Exercise details: Only the lines below starting at the one containing "destruct e as [c a]; destruct c; cbn in Hid;" and ending at the one containing "every operation, in" belong in the answer, each copied exactly.

Exercise data:
________________________
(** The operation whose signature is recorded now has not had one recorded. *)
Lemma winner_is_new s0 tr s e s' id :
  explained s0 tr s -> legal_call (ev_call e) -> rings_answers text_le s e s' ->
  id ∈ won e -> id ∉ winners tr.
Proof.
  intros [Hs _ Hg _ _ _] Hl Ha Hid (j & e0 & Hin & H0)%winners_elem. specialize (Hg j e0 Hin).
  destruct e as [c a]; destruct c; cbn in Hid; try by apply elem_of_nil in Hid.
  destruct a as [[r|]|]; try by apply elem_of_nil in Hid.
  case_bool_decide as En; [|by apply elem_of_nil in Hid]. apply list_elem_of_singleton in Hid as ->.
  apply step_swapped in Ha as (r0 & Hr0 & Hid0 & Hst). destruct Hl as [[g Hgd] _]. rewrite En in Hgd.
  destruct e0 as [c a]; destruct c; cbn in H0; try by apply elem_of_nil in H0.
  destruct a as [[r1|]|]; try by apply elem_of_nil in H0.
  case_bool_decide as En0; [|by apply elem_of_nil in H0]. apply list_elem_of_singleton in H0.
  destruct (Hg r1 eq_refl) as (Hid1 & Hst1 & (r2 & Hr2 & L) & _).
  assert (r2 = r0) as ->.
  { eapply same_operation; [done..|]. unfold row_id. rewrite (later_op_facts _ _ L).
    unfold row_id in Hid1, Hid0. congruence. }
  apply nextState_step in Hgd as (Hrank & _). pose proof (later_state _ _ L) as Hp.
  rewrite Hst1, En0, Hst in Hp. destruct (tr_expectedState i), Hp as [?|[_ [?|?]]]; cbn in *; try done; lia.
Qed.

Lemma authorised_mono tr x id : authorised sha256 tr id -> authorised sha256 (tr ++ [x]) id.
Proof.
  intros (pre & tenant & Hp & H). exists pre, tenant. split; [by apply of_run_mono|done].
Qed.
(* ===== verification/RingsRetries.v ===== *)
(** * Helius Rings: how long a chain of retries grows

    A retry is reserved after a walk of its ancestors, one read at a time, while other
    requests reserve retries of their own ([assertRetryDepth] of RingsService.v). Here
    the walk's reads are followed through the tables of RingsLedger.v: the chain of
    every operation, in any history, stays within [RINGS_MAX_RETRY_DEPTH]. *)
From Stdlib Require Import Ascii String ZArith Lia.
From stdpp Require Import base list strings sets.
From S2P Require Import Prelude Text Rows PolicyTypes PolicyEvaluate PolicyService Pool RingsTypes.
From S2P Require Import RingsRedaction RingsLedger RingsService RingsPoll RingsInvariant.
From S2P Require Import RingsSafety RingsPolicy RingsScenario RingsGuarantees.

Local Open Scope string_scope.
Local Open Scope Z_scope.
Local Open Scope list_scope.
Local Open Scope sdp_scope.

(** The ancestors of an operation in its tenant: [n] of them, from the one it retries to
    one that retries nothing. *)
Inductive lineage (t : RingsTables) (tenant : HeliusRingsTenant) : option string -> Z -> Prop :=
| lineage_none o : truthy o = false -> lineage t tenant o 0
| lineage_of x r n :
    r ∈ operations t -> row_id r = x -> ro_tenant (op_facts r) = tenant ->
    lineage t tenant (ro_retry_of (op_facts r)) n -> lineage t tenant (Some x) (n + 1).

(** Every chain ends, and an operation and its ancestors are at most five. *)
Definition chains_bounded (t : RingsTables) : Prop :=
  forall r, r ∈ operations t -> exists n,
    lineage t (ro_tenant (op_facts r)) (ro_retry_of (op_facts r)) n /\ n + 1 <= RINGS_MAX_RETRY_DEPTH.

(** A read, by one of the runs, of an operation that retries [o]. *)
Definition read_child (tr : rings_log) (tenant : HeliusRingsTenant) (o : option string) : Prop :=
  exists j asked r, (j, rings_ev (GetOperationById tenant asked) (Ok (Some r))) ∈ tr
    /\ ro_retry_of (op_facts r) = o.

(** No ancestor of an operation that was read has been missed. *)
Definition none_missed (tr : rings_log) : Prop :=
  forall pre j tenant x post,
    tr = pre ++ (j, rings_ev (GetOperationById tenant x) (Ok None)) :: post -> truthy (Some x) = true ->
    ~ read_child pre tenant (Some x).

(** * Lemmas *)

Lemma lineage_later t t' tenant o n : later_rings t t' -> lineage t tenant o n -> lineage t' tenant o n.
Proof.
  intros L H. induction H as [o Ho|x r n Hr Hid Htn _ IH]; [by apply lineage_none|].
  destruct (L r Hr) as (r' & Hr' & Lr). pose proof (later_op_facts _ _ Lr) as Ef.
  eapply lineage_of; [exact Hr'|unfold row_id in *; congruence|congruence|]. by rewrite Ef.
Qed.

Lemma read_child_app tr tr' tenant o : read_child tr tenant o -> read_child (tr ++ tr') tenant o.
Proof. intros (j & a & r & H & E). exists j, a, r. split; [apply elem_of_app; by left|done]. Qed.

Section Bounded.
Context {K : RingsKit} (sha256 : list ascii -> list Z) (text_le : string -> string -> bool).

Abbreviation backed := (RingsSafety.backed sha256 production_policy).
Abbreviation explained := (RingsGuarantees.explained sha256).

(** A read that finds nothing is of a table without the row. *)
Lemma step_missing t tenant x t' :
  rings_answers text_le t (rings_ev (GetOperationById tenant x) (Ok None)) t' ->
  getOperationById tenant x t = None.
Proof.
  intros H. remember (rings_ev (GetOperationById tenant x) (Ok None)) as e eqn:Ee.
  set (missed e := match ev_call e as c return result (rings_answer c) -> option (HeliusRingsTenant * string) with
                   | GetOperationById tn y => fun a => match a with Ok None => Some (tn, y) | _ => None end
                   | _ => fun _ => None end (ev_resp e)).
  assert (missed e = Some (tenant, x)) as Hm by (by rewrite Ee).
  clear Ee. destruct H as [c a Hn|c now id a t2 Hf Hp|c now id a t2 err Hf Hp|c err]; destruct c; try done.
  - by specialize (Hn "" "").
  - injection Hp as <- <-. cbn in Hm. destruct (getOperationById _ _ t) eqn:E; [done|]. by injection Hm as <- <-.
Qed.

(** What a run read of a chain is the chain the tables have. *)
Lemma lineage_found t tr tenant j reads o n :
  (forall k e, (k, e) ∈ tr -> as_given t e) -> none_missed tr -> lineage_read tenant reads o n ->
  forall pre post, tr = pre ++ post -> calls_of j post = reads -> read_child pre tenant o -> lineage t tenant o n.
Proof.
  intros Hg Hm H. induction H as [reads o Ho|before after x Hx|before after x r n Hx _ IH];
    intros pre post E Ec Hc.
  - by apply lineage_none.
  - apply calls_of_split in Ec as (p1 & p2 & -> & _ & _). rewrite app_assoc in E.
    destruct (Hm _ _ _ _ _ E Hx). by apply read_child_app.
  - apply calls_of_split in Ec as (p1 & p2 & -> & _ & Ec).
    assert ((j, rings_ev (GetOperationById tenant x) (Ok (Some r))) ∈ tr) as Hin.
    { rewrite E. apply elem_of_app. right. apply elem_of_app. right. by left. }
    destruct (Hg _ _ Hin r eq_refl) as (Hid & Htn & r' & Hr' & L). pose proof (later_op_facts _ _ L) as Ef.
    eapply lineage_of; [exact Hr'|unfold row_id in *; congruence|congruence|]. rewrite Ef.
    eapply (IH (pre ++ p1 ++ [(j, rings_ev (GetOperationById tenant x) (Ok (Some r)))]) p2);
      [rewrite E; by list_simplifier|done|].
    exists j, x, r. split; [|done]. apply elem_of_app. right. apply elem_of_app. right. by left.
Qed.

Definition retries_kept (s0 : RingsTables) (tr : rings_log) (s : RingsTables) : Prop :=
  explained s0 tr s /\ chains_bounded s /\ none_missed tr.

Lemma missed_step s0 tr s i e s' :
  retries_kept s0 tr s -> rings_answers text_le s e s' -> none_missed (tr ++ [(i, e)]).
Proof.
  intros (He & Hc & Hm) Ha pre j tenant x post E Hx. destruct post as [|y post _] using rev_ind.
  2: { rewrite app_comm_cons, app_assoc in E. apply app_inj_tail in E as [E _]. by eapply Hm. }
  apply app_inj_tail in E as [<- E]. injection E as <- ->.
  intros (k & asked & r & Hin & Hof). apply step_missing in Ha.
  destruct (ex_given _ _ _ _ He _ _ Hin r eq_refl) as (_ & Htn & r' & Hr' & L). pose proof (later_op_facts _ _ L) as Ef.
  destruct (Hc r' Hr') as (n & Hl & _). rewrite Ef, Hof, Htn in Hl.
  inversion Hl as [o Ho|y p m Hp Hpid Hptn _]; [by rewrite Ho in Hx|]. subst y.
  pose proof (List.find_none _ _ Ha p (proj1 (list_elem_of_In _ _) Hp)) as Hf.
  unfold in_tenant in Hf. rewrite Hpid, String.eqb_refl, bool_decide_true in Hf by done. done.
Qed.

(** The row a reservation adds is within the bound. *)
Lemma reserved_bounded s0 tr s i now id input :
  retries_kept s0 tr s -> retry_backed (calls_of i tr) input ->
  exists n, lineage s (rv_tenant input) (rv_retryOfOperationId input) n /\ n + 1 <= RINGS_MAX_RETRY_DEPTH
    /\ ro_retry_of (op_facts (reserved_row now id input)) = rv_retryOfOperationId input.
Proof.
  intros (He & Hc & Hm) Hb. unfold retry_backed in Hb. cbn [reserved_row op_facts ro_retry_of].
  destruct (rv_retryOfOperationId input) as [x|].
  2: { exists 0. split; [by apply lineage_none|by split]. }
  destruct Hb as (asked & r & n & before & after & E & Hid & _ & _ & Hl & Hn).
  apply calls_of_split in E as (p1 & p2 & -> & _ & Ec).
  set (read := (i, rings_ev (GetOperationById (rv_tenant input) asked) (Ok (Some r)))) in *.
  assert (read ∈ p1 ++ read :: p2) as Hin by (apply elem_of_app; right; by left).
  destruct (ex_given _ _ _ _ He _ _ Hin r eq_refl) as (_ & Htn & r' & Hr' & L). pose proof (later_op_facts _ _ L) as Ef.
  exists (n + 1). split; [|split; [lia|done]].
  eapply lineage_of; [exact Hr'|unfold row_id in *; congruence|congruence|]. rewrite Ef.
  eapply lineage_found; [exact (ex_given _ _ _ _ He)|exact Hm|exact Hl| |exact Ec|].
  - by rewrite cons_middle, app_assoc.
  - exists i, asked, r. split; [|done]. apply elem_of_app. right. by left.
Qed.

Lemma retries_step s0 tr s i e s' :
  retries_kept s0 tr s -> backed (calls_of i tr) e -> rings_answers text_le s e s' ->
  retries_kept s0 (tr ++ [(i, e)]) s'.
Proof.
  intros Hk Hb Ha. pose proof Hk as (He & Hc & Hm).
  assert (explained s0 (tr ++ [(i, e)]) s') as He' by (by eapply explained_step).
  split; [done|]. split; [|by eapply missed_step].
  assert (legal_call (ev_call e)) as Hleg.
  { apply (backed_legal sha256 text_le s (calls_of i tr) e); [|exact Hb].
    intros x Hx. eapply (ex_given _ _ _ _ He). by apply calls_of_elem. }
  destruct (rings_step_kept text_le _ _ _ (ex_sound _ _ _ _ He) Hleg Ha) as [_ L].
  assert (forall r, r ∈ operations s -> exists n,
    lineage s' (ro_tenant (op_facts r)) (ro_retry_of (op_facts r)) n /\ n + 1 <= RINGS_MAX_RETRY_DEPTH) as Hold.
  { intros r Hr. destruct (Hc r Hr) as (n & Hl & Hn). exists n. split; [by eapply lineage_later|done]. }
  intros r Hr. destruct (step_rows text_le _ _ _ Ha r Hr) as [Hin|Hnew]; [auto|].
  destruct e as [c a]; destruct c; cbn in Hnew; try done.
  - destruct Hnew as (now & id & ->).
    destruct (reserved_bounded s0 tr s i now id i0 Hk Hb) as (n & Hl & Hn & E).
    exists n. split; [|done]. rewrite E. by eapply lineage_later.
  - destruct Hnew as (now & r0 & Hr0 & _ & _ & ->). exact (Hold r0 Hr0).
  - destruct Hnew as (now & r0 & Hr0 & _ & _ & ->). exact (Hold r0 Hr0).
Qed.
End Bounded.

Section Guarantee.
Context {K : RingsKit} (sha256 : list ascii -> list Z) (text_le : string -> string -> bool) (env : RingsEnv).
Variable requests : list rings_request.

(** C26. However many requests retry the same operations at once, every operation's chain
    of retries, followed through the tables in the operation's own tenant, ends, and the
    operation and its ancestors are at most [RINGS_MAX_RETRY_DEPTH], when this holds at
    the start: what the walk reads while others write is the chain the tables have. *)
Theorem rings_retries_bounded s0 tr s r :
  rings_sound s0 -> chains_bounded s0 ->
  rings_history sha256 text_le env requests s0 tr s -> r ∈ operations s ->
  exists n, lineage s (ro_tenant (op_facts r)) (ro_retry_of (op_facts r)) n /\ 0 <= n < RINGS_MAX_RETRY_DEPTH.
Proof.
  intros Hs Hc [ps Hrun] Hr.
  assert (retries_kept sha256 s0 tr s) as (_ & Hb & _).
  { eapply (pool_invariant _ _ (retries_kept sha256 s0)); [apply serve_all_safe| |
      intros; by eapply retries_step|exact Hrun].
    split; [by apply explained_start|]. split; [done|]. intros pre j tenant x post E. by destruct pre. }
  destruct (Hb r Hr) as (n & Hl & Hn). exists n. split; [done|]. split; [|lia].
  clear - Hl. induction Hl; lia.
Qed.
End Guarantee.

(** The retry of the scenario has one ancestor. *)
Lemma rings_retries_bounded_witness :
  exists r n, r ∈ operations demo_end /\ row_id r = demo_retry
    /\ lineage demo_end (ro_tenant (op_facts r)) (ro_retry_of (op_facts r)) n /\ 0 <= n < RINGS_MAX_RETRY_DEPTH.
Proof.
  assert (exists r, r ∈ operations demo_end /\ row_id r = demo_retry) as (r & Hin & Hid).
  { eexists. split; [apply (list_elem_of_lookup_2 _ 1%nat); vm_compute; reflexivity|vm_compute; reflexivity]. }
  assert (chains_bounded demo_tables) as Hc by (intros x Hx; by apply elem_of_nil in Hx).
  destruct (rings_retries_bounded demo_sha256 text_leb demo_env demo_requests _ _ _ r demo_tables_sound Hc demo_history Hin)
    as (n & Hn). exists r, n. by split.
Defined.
________________________
Solution for this exercise:
  destruct e as [c a]; destruct c; cbn in Hid; try by apply elem_of_nil in Hid.
  destruct a as [[r|]|]; try by apply elem_of_nil in Hid.
  case_bool_decide as En; [|by apply elem_of_nil in Hid]. apply list_elem_of_singleton in Hid as ->.
  apply step_swapped in Ha as (r0 & Hr0 & Hid0 & Hst). destruct Hl as [[g Hgd] _]. rewrite En in Hgd.
  destruct e0 as [c a]; destruct c; cbn in H0; try by apply elem_of_nil in H0.
  destruct a as [[r1|]|]; try by apply elem_of_nil in H0.
  case_bool_decide as En0; [|by apply elem_of_nil in H0]. apply list_elem_of_singleton in H0.
  destruct (Hg r1 eq_refl) as (Hid1 & Hst1 & (r2 & Hr2 & L) & _).
  assert (r2 = r0) as ->.
  { eapply same_operation; [done..|]. unfold row_id. rewrite (later_op_facts _ _ L).
    unfold row_id in Hid1, Hid0. congruence. }
  apply nextState_step in Hgd as (Hrank & _). pose proof (later_state _ _ L) as Hp.
  rewrite Hst1, En0, Hst in Hp. destruct (tr_expectedState i), Hp as [?|[_ [?|?]]]; cbn in *; try done; lia.
Qed.

Lemma authorised_mono tr x id : authorised sha256 tr id -> authorised sha256 (tr ++ [x]) id.
Proof.
  intros (pre & tenant & Hp & H). exists pre, tenant. split; [by apply of_run_mono|done].
Qed.
(* ===== verification/RingsRetries.v ===== *)
(** * Helius Rings: how long a chain of retries grows

    A retry is reserved after a walk of its ancestors, one read at a time, while other
    requests reserve retries of their own ([assertRetryDepth] of RingsService.v). Here
    the walk's reads are followed through the tables of RingsLedger.v: the chain of
    every operation, in any history, stays within [RINGS_MAX_RETRY_DEPTH]. *)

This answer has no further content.